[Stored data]
----

(** A start that found a slot. *)
Lemma rate_ok_start now d d' k q q' : rate_ok now d -> get k (dr_queueMap d) = Some q -> mq_settings q' = mq_settings q ->
  (forall k', limiter d' k' = if decide (k = k') then Some (qs_rateLimit (mq_settings q'), mq_rateWindow q') else limiter d k') ->
  (forall k', start_times k' d' = start_times k' d ++ if decide (k = k') then [now] else []) ->
  (forall max dur, qs_rateLimit (mq_settings q) = Some (max, dur) ->
     mq_rateWindow q' = filter (fun x => now - x < dur) (mq_rateWindow q) ++ [now] /\
     Z.of_nat (within now dur (mq_rateWindow q)) < max) ->
  rate_ok now d'.
Proof.
  intros [H1 H2 H3] Hq Hs Hl Hst Hw.
  assert (Hlq : limiter d k = Some (qs_rateLimit (mq_settings q), mq_rateWindow q)) by (unfold limiter; by rewrite Hq).
  constructor; intros k'; specialize (Hl k'); specialize (Hst k'); destruct (decide (k = k')) as [<-|Hne]; rewrite ?app_nil_r in Hst; rewrite Hst, ?Hl.
  - intros max dur w [= Hr <-] t Ht. rewrite Hs in Hr. destruct (Hw max dur Hr) as [-> _]. rewrite !within_snoc, within_pruned by done.
    rewrite Hr in Hlq. specialize (H1 k max dur _ Hlq t Ht). lia.
  - intros max dur w Hk t Ht. by eapply H1.
  - intros x [Hx|Hx]%elem_of_app; [by apply (H2 k)|]. apply list_elem_of_singleton in Hx. lia.
  - apply H2.
  - intros max dur w [= Hr <-] t Ht. rewrite Hs in Hr. destruct (Hw max dur Hr) as [_ Hroom]. rewrite Hr in Hlq.
    specialize (H1 k max dur _ Hlq now ltac:(lia)). rewrite filter_app, length_app, filter_cons, filter_nil.
    destruct (decide (t = now)) as [->|Hne].
    + pose proof (filter_weaken now dur (start_times k d)). case_decide; simpl; lia.
    + apply elem_of_app in Ht as [Ht|Ht%list_elem_of_singleton]; [|done]. pose proof (H2 k t Ht).
      rewrite decide_False by lia. simpl. rewrite Nat.add_0_r. by eapply H3.
  - intros max dur w Hk. by eapply H3.
Qed.

Lemma round_rate d k now : rate_ok now d -> match drain_round k now d with inl d' | inr d' => rate_ok now d' end.
Proof.
  intros Hd. unfold drain_round. destruct (get k (dr_queueMap d)) as [q|] eqn:Hq; [|done].
  destruct (dr_closing d || _); [done|]. destruct (nextIndex q) as [i|]; [|done]. destruct (mq_waiting q !! i) as [job|]; [|done].
  destruct (takeRateSlot now q) as [ok q'] eqn:Hslot.
  assert (Hs : mq_settings q' = mq_settings q).
  { unfold takeRateSlot in Hslot. destruct (qs_rateLimit (mq_settings q)) as [[max dur]|]; [case_match|]; by injection Hslot as <- <-. }
  assert (Hspec : forall max dur, qs_rateLimit (mq_settings q) = Some (max, dur) ->
    let win := filter (fun x => now - x < dur) (mq_rateWindow q) in
    mq_rateWindow q' = (if ok then win ++ [now] else win) /\ (ok = true -> Z.of_nat (length win) < max)).
  { intros max dur Hl. pose proof (rate_slot_spec now q max dur Hl) as H. rewrite Hslot in H. apply H. }
  destruct ok.
  - eapply (rate_ok_start now d _ k q (put_jobs (delete i (mq_waiting q')) (mq_delayed q') (set (mj_id job) job (mq_active q')) (mq_dlq q') q'));
      [done|done|exact Hs| | |].
    + intros k'. unfold limiter. simpl. rewrite get_set. by case_decide.
    + intros k'. unfold start_times. simpl. rewrite filter_app, fmap_app, filter_cons, filter_nil. f_equal. simpl.
      destruct (decide (k = k')) as [->|]; [by rewrite decide_True|]. rewrite decide_False; [done|congruence].
    + intros max dur Hl. destruct (Hspec max dur Hl) as [H1 H2]. split; [exact H1|by apply H2].
  - apply (rate_ok_prune now d k q q'); [done|done|done|]. intros max dur Hl t Ht. destruct (Hspec max dur Hl) as [-> _].
    by apply within_pruned.
Qed.

Lemma drain_rate d k now : rate_ok now d -> rate_ok now (drain k now d).
Proof.
  intros Hd. unfold drain. destruct (get k (dr_queueMap d)) as [q|]; [|done]. generalize (S (length (mq_waiting q))) as fuel.
  intros fuel. revert d Hd. induction fuel as [|fuel IH]; intros d Hd; [done|]. simpl.
  pose proof (round_rate d k now Hd) as H. destruct (drain_round k now d); [by apply IH|done].
Qed.

Lemma step_rate T ev now d : T <= now -> rate_ok T d -> rate_ok now (job_step ev now d).
Proof.
  intros HT Hd. destruct ev as [steps|def|k id|k id|k|k n|k|n res|]; try (eapply rate_ok_quiet; [exact HT| |exact Hd]; by apply step_rate_quiet).
  assert (H : rate_ok now d) by (by eapply rate_ok_quiet). simpl. destruct (get k (dr_queueMap d)) as [q|] eqn:Hq; [|done].
  case_match; [|done]. apply drain_rate. eapply rate_ok_quiet; [reflexivity| |exact H]. by eapply upd_rate_quiet.
Qed.

Lemma started_rate qs T : rate_ok T (started qs).
Proof.
  assert (H : dr_notes (started qs) = []).
  { unfold started. assert (H0 : dr_notes new_driver = []) by done. revert H0. generalize new_driver.
    induction qs as [|[k s] qs IH]; intros d Hd; simpl; [done|]. apply IH. unfold defineQueue. by case_match. }
  constructor; intros k; unfold start_times; rewrite H; simpl.
  - intros. unfold within. simpl. lia.
  - intros x Hx. by apply not_elem_of_nil in Hx.
  - intros max dur w _ t Ht. by apply not_elem_of_nil in Ht.
Qed.

(** Events happen one after another: their times never go back. *)
Fixpoint in_order (T : Z) (evs : list (JobEvent * Z)) : Prop :=
  match evs with [] => True | e :: evs => T <= e.2 /\ in_order e.2 evs end.

Lemma reachable_rate qs T evs : in_order T evs ->
  exists T', rate_ok T' (foldl (fun d '(ev, now) => job_step ev now d) (started qs) evs).
Proof.
  pose proof (started_rate qs T) as Hd. revert T Hd. generalize (started qs).
  induction evs as [|[ev now] evs IH]; intros d T Hd Ho; simpl; [by exists T|]. destruct Ho as [HT Ho].
  apply (IH _ now); [by eapply step_rate|done].
Qed.

(** The rate limit of a queue holds over every window, not only the ones the
    limiter looked at: among the jobs a queue started, at most [max] started in
    the [durationMs] that end with any one start - across retries, chains,
    cancellations, and however late the drains run. *)
Theorem rate_limit_respected qs evs T k q max durationMs t (Ho : in_order T evs) :
  let d := foldl (fun d '(ev, now) => job_step ev now d) (started qs) evs in
  get k (dr_queueMap d) = Some q -> qs_rateLimit (mq_settings q) = Some (max, durationMs) -> t ∈ start_times k d ->
  Z.of_nat (length (filter (fun x => t - x < durationMs /\ x <= t) (start_times k d))) <= max.
Proof.
  intros d Hq Hl Ht. destruct (reachable_rate qs T evs Ho) as [T' Hok]. fold d in Hok.
  apply (ro_limit T' d Hok k max durationMs (mq_rateWindow q)); [|done]. unfold limiter. rewrite Hq. simpl. by rewrite Hl.
Qed.

(** * Which job is next *)

Definition runnable (hs : list string) (j : MemJob) : Prop := jd_name (mj_def j) ∈ hs.
Lemma pool_demo_timely : timely_run (new_pool ["A"; "B"]%string) pool_demo.
Proof. repeat (split; [repeat (apply Forall_cons; split; [vm_compute; try discriminate|]); try apply Forall_nil_2|]); exact I. Qed.

Lemma pool_demo_keys : NoDup ["A"; "B"]%string.
Proof. apply (bool_decide_unpack _). vm_compute. exact I. Qed.


Lemma sequences_are_unique_witness : used <$> po_log (foldl pool_step (new_pool ["A"; "B"]%string) pool_demo) = [("A"%string, 71); ("B"%string, 901); ("A"%string, 72)] /\
  NoDup (used <$> po_log (foldl pool_step (new_pool ["A"; "B"]%string) pool_demo)).
Proof.
  split; [vm_compute; reflexivity|]. apply (sequences_are_unique ["A"; "B"]%string pool_demo pool_demo_keys pool_demo_timely).
  repeat constructor.
Defined.

(** Releases are not fenced: a caller whose lease timed out and was given to
    another frees the channel under it, and the next call leases the channel
    both hold, with the same sequence number when the ledger has not moved. *)
Theorem late_release_breaks_exclusion :
  let p := foldl pool_step (new_pool ["A"]%string)
    [(EvLease 1, 0); (EvFetched 0 (Some 70), 1); (EvLease 2, 30001); (EvFetched 0 (Some 70), 30002);
     (EvRelease 0 false, 30003); (EvLease 3, 30004); (EvFetched 0 (Some 70), 30005)] in
  po_held p = [{| lh_call := 2; lh_publicKey := "A"%string; lh_sequence := 71 |}; {| lh_call := 3; lh_publicKey := "A"%string; lh_sequence := 71 |}].
Proof. vm_compute. reflexivity. Qed.

(** An expired lease wakes nobody: the waiting call is not served when the lease
    it waits for expires, and a call that comes later takes the channel. *)
Theorem expiry_wakes_nobody :
  let p := foldl pool_step (new_pool ["A"]%string)
    [(EvLease 1, 0); (EvFetched 0 (Some 70), 1); (EvLease 2, 2); (EvLease 3, 40000); (EvFetched 0 (Some 71), 40001)] in
  po_waiters p = [2%nat] /\ (lh_call <$> po_log p) = [1; 3]%nat.
Proof. vm_compute. by split. Qed.

(** A lookup that fails keeps the channel leased: nothing releases it, and
    until its lease times out the next caller waits although no one uses it. *)
Theorem failed_lookup_blocks_channel :
  let p := foldl pool_step (new_pool ["A"]%string) [(EvLease 1, 0); (EvFetched 0 None, 1); (EvLease 2, 2)] in
  owned p = [] /\ po_waiters p = [2%nat].
Proof. vm_compute. by split. Qed.
Lemma base64_roundtrip toText s : fromBase64Url toText (toBase64Url s) = toText s.
Proof.
  unfold fromBase64Url, toBase64Url. cbv zeta. rewrite chars_unchars.
  assert (Hb : Forall byte (code <$> chars s)) by (apply Forall_fmap, Forall_forall; intros c _; apply code_bound).
  rewrite encode_sextets by done. pose proof (sextets_bound _ Hb) as Hs.
  replace (from_url <$> ((fun v => to_url (b64_char v)) <$> sextets (code <$> chars s))) with (b64_char <$> sextets (code <$> chars s)).
  2: { rewrite <- list_fmap_compose. apply list_fmap_ext. intros i v Hi. simpl.
    destruct (sextet_chars v) as (_ & -> & _); [by eapply Forall_lookup_1|done]. }
  unfold b64_decode. rewrite decode_sextets, from_to_sextets by done. f_equal. rewrite <- list_fmap_compose.
  rewrite (list_fmap_ext _ id); [rewrite list_fmap_id; apply unchars_chars|]. intros i c _. simpl. apply chr_code.
Qed.

(** * Cursor round trip *)

Definition no_colon (s : string) : bool := all_chars (fun d => negb (bool_decide (SEPARATOR = d))) s.
Definition is_ascii (s : string) : bool := all_chars (fun c => code c <? 128) s.

Lemma split_join l : l <> [] -> Forall (fun s => no_colon s = true) l -> split_on SEPARATOR (join l) = l.
Proof.
  intros Hne Hl. induction Hl as [|s l Hs Hl IH]; [done|]. destruct l as [|s' l]; [by apply split_on_none|].
  change (join (s :: s' :: l)) with (s +:+ String SEPARATOR (join (s' :: l))). rewrite split_on_one by done. by rewrite IH.
Qed.

Lemma str_app_assoc (a b c : string) : a +:+ (b +:+ c) = (a +:+ b) +:+ c.
Proof. induction a as [|x a IH]; [done|]. change (String x (a +:+ (b +:+ c)) = String x ((a +:+ b) +:+ c)). by rewrite IH. Qed.

Lemma join_snoc l s : l <> [] -> join (l ++ [s]) = join [join l; s].
Proof.
  intros Hne. induction l as [|x l IH]; [done|]. destruct l as [|y l]; [done|].
  change (join ((x :: y :: l) ++ [s])) with (x +:+ String SEPARATOR (join ((y :: l) ++ [s]))). rewrite IH by done.
  change (join (x :: y :: l)) with (x +:+ String SEPARATOR (join (y :: l))). cbn [join]. by rewrite <- str_app_assoc.
Qed.

Lemma digits_no_sep s : digits_only s = true -> no_colon s = true /\ is_ascii s = true.
Proof.
  intros H. assert (Ha : all_chars is_digit s = true) by (unfold digits_only in H; by destruct s).
  split; apply (all_chars_impl is_digit _ s); try exact Ha; intros c; destruct c as [[] [] [] [] [] [] [] []]; vm_compute; done.
Qed.

Lemma join_ascii l : Forall (fun s => is_ascii s = true) l -> is_ascii (join l) = true.
Proof.
  unfold is_ascii. induction 1 as [|s l Hs Hl IH]; [done|]. destruct l as [|s' l]; [exact Hs|].
  change (join (s :: s' :: l)) with (s +:+ String SEPARATOR (join (s' :: l))). rewrite all_chars_app, Hs. simpl. exact IH.
Qed.

Section roundtrip.
Context (toText : string -> string) (hmac : string -> string -> string).
(** ASCII text decodes as itself; the digest is hexadecimal. *)
Context (Htext : forall s, is_ascii s = true -> toText s = s).
Context (Hhex : forall k d, no_colon (hmac k d) = true /\ is_ascii (hmac k d) = true).

Definition plain (p : CursorPayload) : Prop :=
  0 < cu_createdAt p /\ no_colon (cu_id p) = true /\ is_ascii (cu_id p) = true /\
  no_colon (cu_filterHash p) = true /\ is_ascii (cu_filterHash p) = true.

Lemma decode_encoded p secret expected : plain p ->
  decodeCursor toText hmac (encodeCursor hmac p secret) secret expected =
    if bool_decide (cu_filterHash p = expected) then Ok p else Err ce_filter.
Proof.
  intros (Hc & Hi1 & Hi2 & Hf1 & Hf2). destruct (digits_no_sep (toString (cu_createdAt p))) as [Ht1 Ht2]; [apply toString_digits; lia|].
  unfold decodeCursor, encodeCursor. cbv zeta. rewrite base64_roundtrip. set (fields := [toString (cu_createdAt p); cu_id p; cu_filterHash p]).
  change (cursor_body p) with (join fields). destruct (Hhex secret (join fields)) as [Hh1 Hh2].
  assert (Hall : Forall (fun s => no_colon s = true) (fields ++ [hmac secret (join fields)])) by (by repeat constructor).
  rewrite Htext. 2: { apply join_ascii. constructor; [apply join_ascii; by repeat constructor|by repeat constructor]. }
  rewrite <- (join_snoc fields) by done. rewrite split_join by done. cbn [length fields app Nat.ltb Nat.leb last default take Nat.sub].
  fold fields. unfold timingSafeCompare. rewrite bool_decide_eq_true_2 by done. cbn [negb].
  rewrite (split_join fields) by (by repeat constructor). cbn [length fields Nat.ltb Nat.leb Nat.sub lookup list_lookup default].
  assert (Hca : created_at (toString (cu_createdAt p)) = Some (cu_createdAt p)).
  { unfold created_at. rewrite toString_digits by lia. rewrite BigInt_toString. by rewrite (proj2 (Z.ltb_lt _ _)). }
  simpl. rewrite Hca. case_bool_decide; [|done]. by destruct p.
Qed.
End roundtrip.

(** C37. A cursor gives back the position it was made for, under the filter it was
    made for, and is refused under any other: for every key, digest and payload
    whose id and filter hash are ASCII without the separator. *)
Theorem cursor_roundtrip toText hmac p secret expected
    (Htext : forall s, is_ascii s = true -> toText s = s)
    (Hhex : forall k d, no_colon (hmac k d) = true /\ is_ascii (hmac k d) = true) (Hp : plain p) :
  decodeCursor toText hmac (encodeCursor hmac p secret) secret expected =
    if bool_decide (cu_filterHash p = expected) then Ok p else Err ce_filter.
Proof. by apply decode_encoded. Qed.

Lemma split_nonempty c s : split_on c s <> [].
Proof. destruct s as [|d s]; simpl; [done|]. case_bool_decide; [done|]. by case_match. Qed.

Lemma join_split s : join (split_on SEPARATOR s) = s.
Proof.
  induction s as [|d s IH]; [done|]. cbn [split_on]. pose proof (split_nonempty SEPARATOR s) as Hne. case_bool_decide as Hd.
  - subst d. destruct (split_on SEPARATOR s) as [|w ws]; [done|]. change (String SEPARATOR (join (w :: ws)) = String SEPARATOR s). by rewrite IH.
  - destruct (split_on SEPARATOR s) as [|w [|w' ws]]; [done|simpl in *; by subst|]. simpl in *. by subst s.
Qed.

Lemma last_three {A} (l : list A) d : (3 <= length l)%nat ->
  l = take (length l - 3) l ++ [default d (l !! (length l - 3)%nat); default d (l !! (length l - 2)%nat); default d (l !! (length l - 1)%nat)].
Proof.
  intros Hl. rewrite <- (take_drop (length l - 3) l) at 1. f_equal.
  assert (H3 : length (drop (length l - 3) l) = 3%nat) by (rewrite length_drop; lia).
  assert (Hget : forall i j, (i + j = 3)%nat -> l !! (length l - j)%nat = drop (length l - 3) l !! i) by (intros i j Hi; rewrite lookup_drop; f_equal; lia).
  rewrite (Hget 0%nat 3%nat), (Hget 1%nat 2%nat), (Hget 2%nat 1%nat) by done. by destruct (drop (length l - 3) l) as [|x [|y [|z [|? ?]]]].
Qed.

(** Whatever is sent as a cursor, it is accepted only with the signature of its
    own fields: the decoded text is a body and a signature whose bytes are those
    of the HMAC of the body, the answer is the last three fields of the body,
    and its filter is the one asked for. *)
Theorem cursor_authentic toText hmac cursor secret expected p
    (Hok : decodeCursor toText hmac cursor secret expected = Ok p) :
  exists body sig front createdAt, fromBase64Url toText cursor = join [body; sig] /\
    hex_bytes (chars sig) = hex_bytes (chars (hmac secret body)) /\
    split_on SEPARATOR body = front ++ [createdAt; cu_id p; cu_filterHash p] /\
    created_at createdAt = Some (cu_createdAt p) /\ cu_filterHash p = expected.
Proof.
  unfold decodeCursor in Hok. cbv zeta in Hok. set (parts := split_on SEPARATOR (fromBase64Url toText cursor)) in *.
  destruct (Nat.ltb_spec (length parts) 4) as [|Hlen]; [done|]. destruct (last parts) as [sig|] eqn:Hlast; [|by apply last_None in Hlast; rewrite Hlast in Hlen; simpl in Hlen; lia].
  apply last_Some in Hlast as [front Hfront]. rewrite Hfront, length_app, Nat.add_sub, take_app_length in Hok. simpl in Hok.
  destruct (timingSafeCompare sig (hmac secret (join front))) eqn:Hsig; [|done]. simpl in Hok.
  destruct (Nat.ltb_spec (length (split_on SEPARATOR (join front))) 3) as [|Hlen3]; [done|].
  set (bp := split_on SEPARATOR (join front)) in *. destruct (created_at _) as [createdAt|] eqn:Hca; [|done]. case_bool_decide as Hexp; [|done]. injection Hok as <-.
  exists (join front), sig, (take (length bp - 3) bp), (default EmptyString (bp !! (length bp - 3)%nat)). cbn [cu_createdAt cu_id cu_filterHash].
  split_and!; [|by apply bool_decide_eq_true in Hsig|by apply last_three|done|done].
  rewrite <- (join_split (fromBase64Url toText cursor)). fold parts. rewrite Hfront. apply join_snoc. intros ->. rewrite Hfront in Hlen. simpl in Hlen. lia.
Qed.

----

• **Work order**: Work through the records above. Copy every line with the string "Hslot".

• **Response to this task**:
  destruct (takeRateSlot now q) as [ok q'] eqn:Hslot.
  { unfold takeRateSlot in Hslot. destruct (qs_rateLimit (mq_settings q)) as [[max dur]|]; [case_match|]; by injection Hslot as <- <-. }
  { intros max dur Hl. pose proof (rate_slot_spec now q max dur Hl) as H. rewrite Hslot in H. apply H. }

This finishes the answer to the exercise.